(** A call of a program, from its tokens. *)
Lemma command_runs e args name ds path pid st st' W T K t s old :
  head args = Some name → Forall plain_word args → Forall (λ a, is_pipe_symbol (Some a) = false) args → last args ≠ Some (chars "&") →
  shell_command_lookup (Some name) = None → head name ≠ Some (chr "/") →
  (∀ i, e.(granted) i = true) → e.(forks) 0%nat = Some pid → pid ≠ -1 → (∀ h, e.(place) h ≠ NULL ∧ h !! e.(place) h = None) →
  e.(PATH) = Some (joined ds) → Forall directory_ok ds →
  head (filter (λ p, is_file_executable e.(file) p = 0) ((λ d, d ++ chr "/" :: name) <$> ds)) = Some path →
  lists s.(procs) old → s.(waits) = Some st :: Some st' :: W → st ≠ -1 → st' ≠ -1 → s.(tcsets) = true :: true :: T → s.(kills) = true :: K →
  ∃ s', execute_commandline e (Some args) t s = Ret (Some 0, s', [Some (Child path (argv args) t)])
    ∧ s'.(FOREGROUND_PROCESS_GROUP_ID) = e.(own_group)
    ∧ s'.(trace) = s.(trace) ++ [WaitFor pid; SetPgid pid pid] ++ handover e.(own_group) s.(FOREGROUND_PROCESS_GROUP_ID) pid
                   ++ [ContinueGroup pid; WaitFor pid] ++ handover e.(own_group) pid e.(own_group)
    ∧ lists s'.(procs) (settled [pid] [st'] (pid :: unreaped e.(nohang) old 0)).
Proof.
  intros Hh Hr Hpi Hl Hb Hn Hg Hf Hp Hpl HP Hd Hfirst Hold Hw Hs Hs' Ht Hk. assert (Hne : args ≠ []) by (by destruct args).
  unfold execute_commandline. rewrite not_empty, no_redirection, no_piping by done. cbn [Z.eqb negb].
  replace (tokens_get_token (Some args) 0) with (Some name) by (by destruct args). rewrite Hb.
  pose proof (program_parsed (granted e) args false (Hg 0%nat) Hne (λ _, Hl)) as Epa. rewrite app_nil_r in Epa. rewrite Epa, Hh.
  cbn [mbind res_bind Z.eqb negb]. unfold execute_program. rewrite HP.
  rewrite path_resolved by (done || (intros ->; done)). rewrite Hfirst. cbn [mbind res_bind]. unfold start_child. rewrite Hg, Hf.
  cbn [negb store_at length Nat.ltb Nat.leb mbind res_bind insert list_insert fmap option_fmap option_map]. unfold run_job.
  destruct (foreground_job_ok e.(place) e.(nohang) e.(own_group) Hpl s old [pid] [st] [st'] W pid T K) as (s' & E & Hls & Hfg & Htr);
    [done|done|by apply not_in_one|done|by apply not_in_one|done|by apply not_in_one|done|done|done|].
  unfold id_array in E. cbn [fmap list_fmap app] in E. cbn [store_at length Nat.ltb Nat.leb mbind res_bind insert list_insert]. rewrite E.
  cbn [mbind res_bind]. exists s'. by split_and!.
Qed.
Lemma before_null_id l : Forall (λ c, c ≠ 0) l → before_null l = l.
Proof. induction 1 as [|c l Hc _ IH]; [done|]. cbn. rewrite (proj2 (Z.eqb_neq c 0)) by done. by rewrite IH. Qed.
Lemma command_line_nonzero ws : Forall (Forall (λ c, c ≠ 0)) ws → Forall (λ c, c ≠ 0) (command_line ws).
Proof.
  intros H. unfold command_line. induction H as [|w ws Hw _ IH]; cbn [map concat]; [done|].
  apply Forall_app. split; [|exact IH]. apply Forall_app. split; [|by repeat constructor].
  unfold escape. induction Hw as [|c w Hc _ IHw]; cbn [map concat]; [done|]. apply Forall_app. split; [|exact IHw].
  destruct (special c); by repeat constructor.
Qed.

++++++++++

Write down the entries above again. Copy them word for word.

_Exercise answer:_
(** A call of a program, from its tokens. *)
Lemma command_runs e args name ds path pid st st' W T K t s old :
  head args = Some name → Forall plain_word args → Forall (λ a, is_pipe_symbol (Some a) = false) args → last args ≠ Some (chars "&") →
  shell_command_lookup (Some name) = None → head name ≠ Some (chr "/") →
  (∀ i, e.(granted) i = true) → e.(forks) 0%nat = Some pid → pid ≠ -1 → (∀ h, e.(place) h ≠ NULL ∧ h !! e.(place) h = None) →
  e.(PATH) = Some (joined ds) → Forall directory_ok ds →
  head (filter (λ p, is_file_executable e.(file) p = 0) ((λ d, d ++ chr "/" :: name) <$> ds)) = Some path →
  lists s.(procs) old → s.(waits) = Some st :: Some st' :: W → st ≠ -1 → st' ≠ -1 → s.(tcsets) = true :: true :: T → s.(kills) = true :: K →
  ∃ s', execute_commandline e (Some args) t s = Ret (Some 0, s', [Some (Child path (argv args) t)])
    ∧ s'.(FOREGROUND_PROCESS_GROUP_ID) = e.(own_group)
    ∧ s'.(trace) = s.(trace) ++ [WaitFor pid; SetPgid pid pid] ++ handover e.(own_group) s.(FOREGROUND_PROCESS_GROUP_ID) pid
                   ++ [ContinueGroup pid; WaitFor pid] ++ handover e.(own_group) pid e.(own_group)
    ∧ lists s'.(procs) (settled [pid] [st'] (pid :: unreaped e.(nohang) old 0)).
Proof.
  intros Hh Hr Hpi Hl Hb Hn Hg Hf Hp Hpl HP Hd Hfirst Hold Hw Hs Hs' Ht Hk. assert (Hne : args ≠ []) by (by destruct args).
  unfold execute_commandline. rewrite not_empty, no_redirection, no_piping by done. cbn [Z.eqb negb].
  replace (tokens_get_token (Some args) 0) with (Some name) by (by destruct args). rewrite Hb.
  pose proof (program_parsed (granted e) args false (Hg 0%nat) Hne (λ _, Hl)) as Epa. rewrite app_nil_r in Epa. rewrite Epa, Hh.
  cbn [mbind res_bind Z.eqb negb]. unfold execute_program. rewrite HP.
  rewrite path_resolved by (done || (intros ->; done)). rewrite Hfirst. cbn [mbind res_bind]. unfold start_child. rewrite Hg, Hf.
  cbn [negb store_at length Nat.ltb Nat.leb mbind res_bind insert list_insert fmap option_fmap option_map]. unfold run_job.
  destruct (foreground_job_ok e.(place) e.(nohang) e.(own_group) Hpl s old [pid] [st] [st'] W pid T K) as (s' & E & Hls & Hfg & Htr);
    [done|done|by apply not_in_one|done|by apply not_in_one|done|by apply not_in_one|done|done|done|].
  unfold id_array in E. cbn [fmap list_fmap app] in E. cbn [store_at length Nat.ltb Nat.leb mbind res_bind insert list_insert]. rewrite E.
  cbn [mbind res_bind]. exists s'. by split_and!.
Qed.
Lemma before_null_id l : Forall (λ c, c ≠ 0) l → before_null l = l.
Proof. induction 1 as [|c l Hc _ IH]; [done|]. cbn. rewrite (proj2 (Z.eqb_neq c 0)) by done. by rewrite IH. Qed.
Lemma command_line_nonzero ws : Forall (Forall (λ c, c ≠ 0)) ws → Forall (λ c, c ≠ 0) (command_line ws).
Proof.
  intros H. unfold command_line. induction H as [|w ws Hw _ IH]; cbn [map concat]; [done|].
  apply Forall_app. split; [|exact IH]. apply Forall_app. split; [|by repeat constructor].
  unfold escape. induction Hw as [|c w Hc _ IHw]; cbn [map concat]; [done|]. apply Forall_app. split; [|exact IHw].
  destruct (special c); by repeat constructor.
Qed.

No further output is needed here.